Ma il piano pandemico e vaccinale è anche una questione di scelte. Pensa sia il caso di riconfermare il ruolo del Commissario Domenico Arcuri anche nella nuova formazione di governo?
«Tra un paio di settimane ci troveremo in condizioni di prendere decisioni ancora più drastiche che avremmo tranquillamente potuto evitare. Non conosco Arcuri, e chi abbia ispirato la maggior parte delle decisioni, ma obiettivamente le mosse compiute sono state del tutto inadeguate. La strada seguita è quella di un dilettantismo che fa orrore, opterei innanzitutto per un cambio di neuroni, poi se attraverso passaggio di ruolo o una trasformazione di strategia lo decidano loro. Tra le cose che attualmente più mi stupiscono c’è la questione delle primule: nessun Paese ha scelto di fare infrastrutture da capo, hanno sfruttato luoghi già disponibili con un risparmio e una funzionalità senza confronto. A che pro lo sforzo immane di questi padiglioni dal nulla? Anche per Domenico Arcuri mi chiedo chi lo stia consigliando. La risposta che mi sono dato è che la politica che si segue è quella della spesa: se non costa molto non è una buona strategia. Un’approccio culturale e gestionale deleterio che il più delle volte prevede un impegno notevolissimo di spesa e un impatto bassissimo se non controproducente».

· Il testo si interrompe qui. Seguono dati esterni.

(** ** The relay worker's callbacks in [serve] *)

Definition relay_endpoint (host : string) (port : Z) (worker_id : string) : string :=
  "http://" +:+ host +:+ ":" +:+ pretty port +:+ "/v1/relay-for/" +:+ worker_id.
Definition relay_payload (payload : json) (host : string) (port : Z) (worker_id : string) : json :=
  set_field "transport_metadata" (mk_obj [("relay_for", JString worker_id); ("relay_host", JString host); ("relay_port", u64_json port)])
    (set_field "transport_method" (JString "turn_relay") (set_field "endpoint" (JString (relay_endpoint host port worker_id)) payload)).

(** [payload] is the one captured when [serve] started. *)
Definition on_bind (payload : json) (host : string) (port : Z) (worker_id : string) : nprog unit :=
  node! _ := Put RelayBound true in
  node! current := Get Token in
  run! _ := renew (attach_current_node_token (relay_payload payload host port worker_id) current)
    (node! _ := Put RegisteredEndpoint (relay_endpoint host port worker_id) in Ret tt) in
  Ret tt.
Definition on_disconnect : nprog unit := node! _ := Put RelayBound false in Ret tt.

(** [host:port] with a default port. *)
Definition relay_target_of (ep : string) : string * Z :=
  match rev (str_split ":" ep) with
  | port :: (_ :: _) as front => (str_join ":" (rev (tail front)), default 9485 (parse_uint u16_max port))
  | _ => (ep, 9485)
  end.
End node.

(** ** Tasks that arrive over the relay or the native transport

    Both run the handler that the HTTP endpoint runs, without its gates. *)

Section forwarded.
Context {serde : TaskSerde} {crypto : CxCrypto}.
(** [Display] of an error *)
Context (error_display : IicpError -> string).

Professore, cosa aspettarsi per i mesi futuri della nuova “fase varianti”?
«Non c’è bisogno di andare molto in là. Se continuiamo così fra un mese saremo in una situazione molto simile a quella del Regno Unito, Israele e Portogallo. Con il 20% di presenza di variante “inglese” i casi esploderanno in poco tempo».
Nessuna speranza con l’aiuto dei vaccini?
«Vaccinare con questi livelli di trasmissione non costituisce un passo avanti. Serve fermare le varianti per riuscire a dirigersi davvero verso un’immunizzazione di massa. La strada ora è bloccare tutto con un lockdown, arginare la diffusione delle mutazioni e solo parallelamente vaccinare più persone possibili».